Chris Standerford, leader of a STEM center on NMU’s campus, regional director for the MiSTEM network, and chair for the career and education advisory committee council working with Michigan Works!, says building any mechanisms to connect businesses and communities with the K-12 education system will be key.
“Another piece I’d like to highlight is addressing the teacher shortage again if we’re talking about infrastructure and training one great example we’re hopeful for at Northern Michigan University partnered with Michigan Technological University on the Department of Defense grant to explore an apprenticeship model for earning a teacher credential or a teaching degree so we’re hopeful for that we’ll have some good success on that grant and other innovative approaches like that to address that talent pipeline in addition to the other pipelines that we desperately need,” said Standerford.

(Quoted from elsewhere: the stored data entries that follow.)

Lemma polygon_loop_run (provider : nat → string → option nat → http_outcome)
  (from_date to_date : Z) (tickers : list string) (i : nat)
  (all_data : gmap string (list (Z * Q))) :
  let r := polygon_loop provider from_date to_date i tickers all_data in
  ∃ data, r.1 = Ok data
    ∧ (∀ t s, data !! t = Some s → (t ∈ tickers ∧ s ≠ []) ∨ all_data !! t = Some s)
    ∧ (length tickers ≤ polygon_requests r.2 ≤ 4 * length tickers)%nat
    ∧ sumQ (sleeps r.2) <= 15 * inject_Z (Z.of_nat (length tickers)).
Proof.
  cbv zeta. revert i all_data.
  induction tickers as [ | t tickers IH]; intros i all_data.
  - exists all_data. cbn. split; [reflexivity | ]. split; [auto | ]. split; [lia | ].
    unfold sumQ. cbn. discriminate.
  - cbn [polygon_loop].
    destruct (polygon_ticker_run (provider i t None) (λ n, provider i t (Some n)) t
                from_date to_date) as ((s & Hs & Hne) & Hreq & Hsum).
    set (one := polygon_ticker (provider i t None) (λ n, provider i t (Some n)) t
                  from_date to_date) in *.
    unfold mbind, traced_bind. rewrite Hs.
    set (all_data' := match s with Some s => <[t := s]> all_data | None => all_data end).
    destruct (IH (S i) all_data') as (data & Hdata & Hcols & Hreqs & Hsums).
    set (rest := polygon_loop provider from_date to_date (S i) tickers all_data') in *.
    exists data. cbn [fst snd]. split; [exact Hdata | ]. split; [ | split].
    + intros t' s' Hlook. destruct (Hcols t' s' Hlook) as [[Hin Hs'] | Hold].
      * left. split; [apply list_elem_of_further, Hin | exact Hs'].
      * unfold all_data' in Hold. destruct s as [s | ]; [ | right; exact Hold].
        destruct (decide (t = t')) as [<- | Hneq].
        -- rewrite lookup_insert_eq in Hold. injection Hold as <-.
           left. split; [apply list_elem_of_here | ]. intros ->. apply Hne. reflexivity.
        -- rewrite lookup_insert_ne in Hold by exact Hneq. right. exact Hold.
    + rewrite polygon_requests_app. cbn [length]. lia.
    + rewrite sleeps_app, sumQ_app. cbn [length].
      rewrite Nat2Z.inj_succ, <- Z.add_1_r, inject_Z_plus. change (inject_Z 1) with 1.
      lra.
Qed.

(** [get_polygon_history_batch] never raises. Its result has columns for
    requested tickers only, each holding a series that is not empty; for
    [n] tickers it makes between [n] and [4 * n] requests and waits at
    most [15 * n] seconds. *)
Theorem get_polygon_history_batch_bounds
  (provider : nat → string → option nat → http_outcome) (tickers : list string)
  (from_date to_date : Z) :
  let r := get_polygon_history_batch provider tickers from_date to_date in
  ∃ data, r.1 = Ok data
    ∧ (∀ t s, data !! t = Some s → t ∈ tickers ∧ s ≠ [])
    ∧ (length tickers ≤ polygon_requests r.2 ≤ 4 * length tickers)%nat
    ∧ sumQ (sleeps r.2) <= 15 * inject_Z (Z.of_nat (length tickers)).
Proof.
  cbv zeta. unfold get_polygon_history_batch.
  destruct (polygon_loop_run provider from_date to_date tickers 0 ∅)
    as (data & Hdata & Hcols & Hreqs & Hsums).
  exists data. split; [exact Hdata | ]. split; [ | split; [exact Hreqs | exact Hsums] ].
  intros t s Hlook. destruct (Hcols t s Hlook) as [H | H]; [exact H | ].
  rewrite lookup_empty in H. discriminate H.
Qed.
(** X16: the exponential and rayleigh densities vanish at every sample point
    below zero, whatever the parameters (also NaN): the first 51 of the 100
    densities are exactly 0.  The 51st sample point is the rounded sum
    -1.0269562977782698e-15, so no density is taken at 0 itself. *)
Theorem one_sided_kinds_vanish_below_zero (query : list (string * string)) :
  (exists body, handler "exponential" query = Return (Ok body) /\
                firstn 51 (pdfValues body) = repeat 0 51 /\
                nth 50 (xValues body) 0 = -1.0269562977782698e-15) /\
  (exists body, handler "rayleigh" query = Return (Ok body) /\
                firstn 51 (pdfValues body) = repeat 0 51 /\
                nth 50 (xValues body) 0 = -1.0269562977782698e-15).
Proof.
  split.
  - rewrite (handler_registered "exponential" exponential query eq_refl),
      sample_points_steps, bind_Return.
    change (is_discrete "exponential") with false. cbv iota.
    change (fun x => Dist.pdf exponential x (request_params query)) with
      (fun x => Return (if x >=? 0
                        then arg (request_params query) 0 1 *
                             Math_exp (- arg (request_params query) 0 1 * x)
                        else 0)).
    rewrite mapM_Return_map, bind_Return. eexists. split; [reflexivity|].
    cbn [pdfValues xValues]. split; [|vm_compute; reflexivity].
    rewrite firstn_map, (map_zero_below _ _ negative_samples). reflexivity.
  - rewrite (handler_registered "rayleigh" rayleigh query eq_refl),
      sample_points_steps, bind_Return.
    change (is_discrete "rayleigh") with false. cbv iota.
    change (fun x => Dist.pdf rayleigh x (request_params query)) with
      (fun x => Return (if x >=? 0
                        then (x / Math_pow (arg (request_params query) 0 1) 2) *
                             Math_exp (- (Math_pow x 2) /
                                       (2 * Math_pow (arg (request_params query) 0 1) 2))
                        else 0)).
    rewrite mapM_Return_map, bind_Return. eexists. split; [reflexivity|].
    cbn [pdfValues xValues]. split; [|vm_compute; reflexivity].
    rewrite firstn_map, (map_zero_below _ _ negative_samples). reflexivity.
Qed.
(** A machine with a workspace [/tmp/ws], a file next to it, and a home
    directory in which the agent was started. *)
Definition example_world : world :=
  {| fs := <[ ["tmp"] := Dir ]>
           (<[ ["tmp"; "ws"] := Dir ]>
            (<[ ["tmp"; "outside.txt"] := File "secret" ]>
             (<[ ["home"] := Dir ]>
              (<[ ["home"; "dev"] := Dir ]> ∅))));
     cwd := "/home/dev" |}.

(** Two tasks of a plan: [performance] depends on [architecture]. *)
Definition architecture_task : GemRefactorTask :=
  {| task_type := "architecture"; priority := 1;
     description := "Improve overall gem architecture and modularity";
     files_focus := ["lib/"]; success_criteria := ["Clear separation of concerns"];
     dependencies := None |}.

Definition performance_task : GemRefactorTask :=
  {| task_type := "performance"; priority := 3;
     description := "Optimize performance";
     files_focus := ["lib/"]; success_criteria := ["Reduced memory allocations"];
     dependencies := Some ["architecture"] |}.

(** [str.upper] on the letters [a] to [z], for the names of the examples. *)
Fixpoint upper_letters (s : string) : string :=
  match s with
  | EmptyString => EmptyString
  | String c r =>
      let n := nat_of_ascii c in
      String (if (97 <=? n) && (n <=? 122) then ascii_of_nat (n - 32) else c)
             (upper_letters r)
  end.

(** A machine with an Anthropic key in its environment, and one without any
    key on which the user only presses the return key at the prompt; both
    can write the configuration file. *)
Definition example_host : Provider.Host :=
  {| Provider.getenv := fun k =>
       if String.eqb k "ANTHROPIC_API_KEY" then Some "sk-ant-example" else None;
     Provider.getpass := fun _ => Some EmptyString;
     Provider.str_upper := upper_letters;
     Provider.save_succeeds := true |}.

Definition bare_host : Provider.Host :=
  {| Provider.getenv := fun _ => None;
     Provider.getpass := fun _ => Some EmptyString;
     Provider.str_upper := upper_letters;
     Provider.save_succeeds := true |}.

(** The text of one character, e with an acute accent (code point 233),
    which UTF-8 encodes in two bytes. *)
Definition e_acute : string := String (ascii_of_nat 233) EmptyString.

(** A name that no system call takes. *)
Definition nul_name : string := "a" +:+ String (ascii_of_nat 0) "b".

(** ** Notions used in the statements *)

(** Lines of a reply as the scanning loop sees them. *)
Definition is_action_line (l : string) : bool := startswith (strip l) "ACTION:".

Definition is_params_line (l : string) : bool := startswith (strip l) "PARAMS:".

(** The tool that an [ACTION:] line names. *)
Definition named_tool (l : string) : string := strip (remove_all "ACTION:" (strip l)).

Definition last_action_line (lines : list string) : option string :=
  last (List.filter is_action_line lines).

(** What is left of a [PARAMS:] line for [json.loads]. *)
Definition params_text (l : string) : string := strip (remove_all "PARAMS:" (strip l)).

(** The first exception other than [json.JSONDecodeError] that [json.loads]
    raises on a [PARAMS:] line that comes after an [ACTION:] line; [seen]
    tells whether an [ACTION:] line has come already. *)
Fixpoint json_failure {oracles : Oracles} (seen : bool) (lines : list string)
  : option pyexc :=
  match lines with
  | [] => None
  | l :: rest =>
      if is_action_line l then json_failure true rest
      else if is_params_line l && seen then
        match json_loads (params_text l) with
        | JsonRaises e => Some e
        | _ => json_failure seen rest
        end
      else json_failure seen rest
  end.

(** Whether the call that the dispatch makes for an action is well formed:
    the parameters are a mapping and, for a registered tool, their keys fit
    the signature of its [execute]. *)
Definition well_formed_call (a : action) (workspace_dir : string) : bool :=
  match
    (if truthy (VStr workspace_dir) then
       match params a with
       | VDict d => Some (VDict (dict_set "workspace_dir" (VStr workspace_dir) d))
       | _ => None
       end
     else Some (params a))
  with
  | None => false
  | Some p =>
      match lookup_tool (toolName a) tools with
      | None => true
      | Some t =>
          match p with
          | VDict kwargs =>
              negb (raises (bind_arguments (qualname t) (signature t) kwargs))
          | _ => false
          end
      end
  end.

(** The parameters that the dispatch passes on: the parsed ones, with the
    workspace entered under [workspace_dir] when there is one; [None] when
    that assignment raises. *)
Definition call_params (a : action) (workspace_dir : string) : option pyval :=
  if truthy (VStr workspace_dir) then
    match params a with
    | VDict d => Some (VDict (dict_set "workspace_dir" (VStr workspace_dir) d))
    | _ => None
    end
  else Some (params a).

(** The [try] block of the [execute] of each tool, on bound arguments. *)
Definition tool_body {oracles : Oracles} (t : tool) (args : list pyval) : M pydict :=
  match t with
  | FileReadTool => read_file_body (argument 0 args) (argument 1 args)
  | FileWriteTool => write_file_body (argument 0 args) (argument 1 args) (argument 2 args)
  | DirectoryListTool => reading (list_directory_body (argument 0 args) (argument 1 args))
  | RunCommandTool => run_command_body (argument 0 args) (argument 1 args)
  | RubyCodeAnalysisTool =>
      reading (analyze_ruby_code_body (argument 0 args) (argument 1 args))
  | GemStructureAnalysisTool => reading (analyze_gem_structure_body (argument 0 args))
  end.

(** The [error] entry that the [except] clauses of a tool give for an
    exception: its message, or the text of the clause for its class. *)
Definition error_text (t : tool) (e : pyexc) : string :=
  match t, exc_cls e with
  | FileReadTool, UnicodeDecodeError => "File encoding error: " +:+ str_exc e
  | FileReadTool, PermissionError => "Permission denied"
  | FileWriteTool, PermissionError => "Permission denied"
  | RunCommandTool, TimeoutExpired => "Command timed out after 60 seconds"
  | _, _ => str_exc e
  end.
(** The handler only adds to the trace, whatever it is given. *)
Lemma onRejected_extends (host : Host) (runtime : Runtime) (err : Reason)
  (w : World) :
  exists tail : list Event,
    trace (snd (onRejected host runtime err w)) = trace w ++ tail.
Proof.
  assert (Hshow : forall message,
             truthy message = true ->
             exists tail,
               trace (snd ((if negb (truthy message)
                            then call (ConsoleError (LError err))
                            else
                              choice <- await_value
                                          (ShowErrorMessage message
                                             [localize "open hg log"
                                                "Open Hg Log"])
                                          (showErrorMessage_reply host) ;;
                              match choice with
                              | Some c =>
                                  if JS.eqb c
                                       (localize "open hg log" "Open Hg Log")
                                  then call OutputChannelShow
                                  else ret tt
                              | None => ret tt
                              end) w))
               = trace w ++ tail).
  { intros message ->. cbn [negb]. unfold bind, await_value.
    destruct (showErrorMessage_reply host _) as [c |];
      [destruct (JS.eqb c _) |]; unfold call, ret, snd;
      rewrite ?trace_emit, <- ?app_assoc; eexists; reflexivity. }
  unfold onRejected, messageOf.
  destruct err as [| | e | code shown].
  - exists []. now rewrite app_nil_r.
  - exists []. now rewrite app_nil_r.
  - apply Hshow, errorMessage_truthy.
  - destruct (match code with Some c => _ | None => false end).
    + now apply Hshow.
    + exists []. now rewrite app_nil_r.
Qed.

Lemma guard_passes (A : Type) (this_model : option Model) (skip : bool)
  (x y : A) :
  skip = true \/ this_model <> None ->
  (if negb skip && match this_model with Some _ => false | None => true end
   then x else y) = y.
Proof.
  intros [-> | Hm]; [reflexivity |].
  destruct this_model; [| congruence]. now rewrite andb_false_r.
Qed.


(** C3: a command registered with the model check, dispatched while no model
    is bound, shows the notice and returns: the method is not applied and no
    telemetry event is sent. *)
Theorem model_check_stops_dispatch (host : Host) (runtime : Runtime)
  (Args : Type) (this_model : option Model) (id key : jsstring)
  (method : Args -> World -> Applied * World) (skipModelCheck : bool)
  (args : Args) (w : World) :
  skipModelCheck = false ->
  this_model = None ->
  createCommand host runtime this_model id key method skipModelCheck args w
  = (ReturnedUndefined,
     emit (ShowInformationMessage
             (lit "Hg is either disabled or not supported in this workspace"))
       w)
  /\ count is_methodApply
       (trace (snd (createCommand host runtime this_model id key method
                      skipModelCheck args w)))
     = count is_methodApply (trace w)
  /\ count is_telemetry
       (trace (snd (createCommand host runtime this_model id key method
                      skipModelCheck args w)))
     = count is_telemetry (trace w).
Proof.
  intros -> ->. unfold createCommand. simpl.
  repeat split; rewrite count_app; unfold count at 2; simpl; lia.
Qed.

Lemma model_check_stops_dispatch_witness :
  createCommand template_host v8 None (lit "hg.refresh") (lit "refresh")
    (failing_method blank_error) false tt empty_world
  = (ReturnedUndefined,
     emit (ShowInformationMessage
             (lit "Hg is either disabled or not supported in this workspace"))
       empty_world).
Proof.
  apply (@model_check_stops_dispatch template_host v8 unit None
           (lit "hg.refresh") (lit "refresh") (failing_method blank_error)
           false tt empty_world);
    reflexivity.
Defined.

(** ** Properties of the commit helpers *)

(** C2, at a model with one change in the working directory and nothing
    staged: called without options, [smartCommit] goes on with
    [{ all: false }] and commits under it. The default reads the
    working-directory group, not the staged changes. *)
Theorem default_scope_reads_working_directory :
  stagingGroup unstaged_only = []
  /\ effectiveOptions unstaged_only None = {| all := false |}
  /\ smartCommit quiet_host unstaged_only (ret (Some (lit "fix"))) None
       empty_world
     = (Fulfilled true,
        emit (ModelCommit (lit "fix") {| all := false |}) empty_world).
Proof.
  repeat split.
Qed.

(** Without options the scope is "all" exactly when the working-directory
    group is empty, whatever is staged. *)
Lemma effectiveOptions_default (m : Model) :
  all (effectiveOptions m None) = true <-> workingDirectoryGroup m = [].
Proof.
  unfold effectiveOptions. simpl.
  destruct (workingDirectoryGroup m); simpl; split;
    congruence || reflexivity.
Qed.

(** Options that the caller passes are kept as they are. *)
Lemma effectiveOptions_explicit (m : Model) (o : CommitOptions) :
  effectiveOptions m (Some o) = o.
Proof. reflexivity. Qed.
(** X6.  When [bin_data] returns, the histogram has one row of bin values
    per axis, the row of an axis having as many entries as its style has
    bins; [binned_data] has as many entries as the product of the bin counts
    reduced modulo 2^64 (the product is taken in [std::size_t]), all of them
    0 on a histogram that held no counts; the tuples, the extremes and the
    dimensionality are untouched. *)
Theorem X6_bin_data_shape
    (h h' : Histogram) (binstyles : list (option BinStyle)) :
  bin_data h binstyles = Ok h' →
  length (bin_value h') = ndim h ∧
  (∀ j bs, binstyles !! j = Some (Some bs) →
     ∃ row, bin_value h' !! j = Some row ∧ length row = N.to_nat (nbins bs)) ∧
  length (binned_data h') = N.to_nat (bins_product binstyles mod 2 ^ 64) ∧
  (binned_data h = [] →
   binned_data h' = replicate (N.to_nat (bins_product binstyles mod 2 ^ 64)) 0) ∧
  data h' = data h ∧ extremes h' = extremes h ∧ ndim h' = ndim h.
Proof.
  intros Hbin.
  apply bin_data_Ok in Hbin
    as (_ & Hlen & _ & Hn & Hd & Hext & Hbv & t & Ht & Hbd).
  unfold for_loopM in Ht.
  destruct (check_loop_total _ _ _ _ _ _ Ht) as [Hmod Hlt].
  rewrite drop_0, take_ge, N.mul_1_l in Hmod by lia.
  rewrite N.mod_small in Hmod by (apply Hlt; by compute).
  subst t. split; [by rewrite Hbv, set_bin_value_length, length_resize|].
  split; [|split; [|split]]; try done.
  - intros j bs Hbs.
    assert (Hj : (j < ndim h)%nat).
    { rewrite <- Hlen. eapply lookup_lt_Some; eauto. }
    eexists. split.
    + rewrite Hbv. apply (set_bin_value_loop _ _ _ _ j bs); [done| |done].
      by rewrite length_resize.
    + apply bin_values_length.
  - by rewrite Hbd, length_resize.
  - intros Hnil. by rewrite Hbd, Hnil, resize_nil.
Qed.

Lemma X6_bin_data_shape_witness :
  length (bin_value two_tuples_binned) = 2%nat ∧
  length (binned_data two_tuples_binned) = 6%nat ∧
  binned_data two_tuples_binned = replicate 6 0.
Proof.
  destruct (X6_bin_data_shape two_tuples_histogram two_tuples_binned two_styles)
    as (Hrows & _ & Hlen & Hzero & _); [vm_compute; reflexivity|].
  split; [exact Hrows|]. split; [exact Hlen|]. by apply Hzero.
Defined.

(** With 2^32 bins on each of two axes the product wraps to 0 and
    [binned_data] is left empty. *)
Example bins_product_wraps :
  (bins_product [Some (BinLinear (2 ^ 32)); Some (BinLinear (2 ^ 32))]
   mod 2 ^ 64 = 0)%N.
Proof. reflexivity. Qed.

(** The rows the second loop of [bin_data] leaves: the bin values of the
    axes it went through that have a style, the rows it found elsewhere. *)
Lemma set_bin_value_lookup ext binstyles (n : nat) (bv : list (list Q)) (j : nat) :
  for_loop n (set_bin_value ext binstyles) bv !! j =
  match binstyles !! j with
  | Some (Some bs) =>
      if decide (j < n ∧ j < length bv)%nat
      then Some (bin_values (mask bs (fst (ext_at ext j)))
                   (mask bs (snd (ext_at ext j)))
                   ((mask bs (snd (ext_at ext j)) - mask bs (fst (ext_at ext j)))
                    / of_size (nbins bs)) bs)
      else bv !! j
  | _ => bv !! j
  end.
Proof.
  induction n as [|n IH].
  - rewrite for_loop_0. destruct (binstyles !! j) as [[bs|]|]; [|done..].
    destruct (decide _) as [[? _]|]; [lia|done].
  - rewrite for_loop_S. unfold set_bin_value at 1.
    destruct (binstyles !! n) as [[bs'|]|] eqn:Hn.
    + rewrite list_lookup_insert, set_bin_value_length.
      destruct (decide (n = j ∧ n < length bv)%nat) as [[-> Hl]|Hno].
      * rewrite Hn. by rewrite decide_True by lia.
      * rewrite IH. destruct (binstyles !! j) as [[bs|]|] eqn:Hbs; [|done..].
        destruct (decide (j < n ∧ _)%nat), (decide (j < S n ∧ _)%nat);
          done || lia.
    + rewrite IH. destruct (binstyles !! j) as [[bs|]|] eqn:Hbs; [|done..].
      destruct (decide (j < n ∧ _)%nat), (decide (j < S n ∧ _)%nat);
        try done; try lia.
      assert (j = n) by lia. congruence.
    + rewrite IH. destruct (binstyles !! j) as [[bs|]|] eqn:Hbs; [|done..].
      destruct (decide (j < n ∧ _)%nat), (decide (j < S n ∧ _)%nat);
        try done; try lia.
      assert (j = n) by lia. congruence.
Qed.

(** X7.  [bin_data] can be called again on the histogram it returned (the
    flag [haveBinned] is left as it was) and then changes nothing: with the
    same styles the second call returns the same histogram. *)
Theorem X7_bin_data_again_changes_nothing
    (h h' : Histogram) (binstyles : list (option BinStyle)) :
  bin_data h binstyles = Ok h' → bin_data h' binstyles = Ok h'.
Proof.
  intros Hbin.
  pose proof (bin_data_Ok _ _ _ Hbin)
    as (Hb & Hlen & Hb' & Hn & Hd & Hext & Hbv & t & Ht & Hbd).
  unfold bin_data. rewrite Hb', Hb, Hn, Hext.
  apply Nat.eqb_eq in Hlen. rewrite Hlen. cbn [negb]. rewrite Ht. cbn [rbind].
  f_equal. destruct h' as [b' n' d' e' bv' bd']. cbn in *. subst b' n' e'.
  f_equal; [congruence| |].
  - subst bv'. rewrite resize_all_alt
      by (by rewrite set_bin_value_length, length_resize).
    apply list_eq. intros j. rewrite !set_bin_value_lookup.
    rewrite set_bin_value_length.
    destruct (binstyles !! j) as [[bs|]|]; [|done..].
    destruct (decide (j < ndim h ∧ _)%nat); done.
  - subst bd'. by rewrite resize_idemp.
Qed.

Lemma X7_bin_data_again_changes_nothing_witness :
  bin_data two_tuples_histogram two_styles = Ok two_tuples_binned ∧
  bin_data two_tuples_binned two_styles = Ok two_tuples_binned.
Proof.
  split; [vm_compute; reflexivity|].
  apply (X7_bin_data_again_changes_nothing two_tuples_histogram).
  vm_compute; reflexivity.
Defined.

(** *** The order of the bin values *)

Lemma of_index_le (i k : nat) : (i ≤ k)%nat → of_index i <= of_index k.
Proof. intros H. unfold of_index. rewrite <- Zle_Qle. lia. Qed.

Lemma of_index_size (k : nat) (n : N) :
  (k ≤ N.to_nat n)%nat → of_index k <= of_size n.
Proof. intros H. unfold of_index, of_size. rewrite <- Zle_Qle. lia. Qed.

Lemma of_size_pos (n : N) : n ≠ 0%N → 0 < of_size n.
Proof.
  intros H. unfold of_size. change 0 with (inject_Z 0). rewrite <- Zlt_Qlt. lia.
Qed.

Standerford says they have leveraged grants and other opportunities for training and education but it still feels like a grassroots effort with no formal infrastructure support.
Senator Peters stressed that looking at infrastructure from a 21st-century point of view is important.
“As I look at infrastructure, in this country, we all know that we have significant needs but if you look at global experts who actually assess the infrastructure of countries all around the world, right now the United States ranks number 13 in the world,” said Peters. “13 in the world! That is outrageous, it is certainly unacceptable to me as I’m sure it’s unacceptable to everybody on this call. It’s unacceptable to be ranked number 13 in the world when you’re the United States of America, we always need to strive to be the best, to be number one, anything less than that in my mind is simply unacceptable and that’s why this infrastructure package is so important.”
The roundtable lasted for 45 minutes and concluded with comments on roadways from Aaron Johnson, MDOT’s Superior Region engineer. He says there are many areas to focus on in the Upper Peninsula regarding roadways. Johnson says there are unique circumstances like weather that impact the roadways and a permanent solution for funding infrastructure is needed. Some commentary was also made on the need for improving access to charging stations for electronic vehicles traveling in the Upper Peninsula.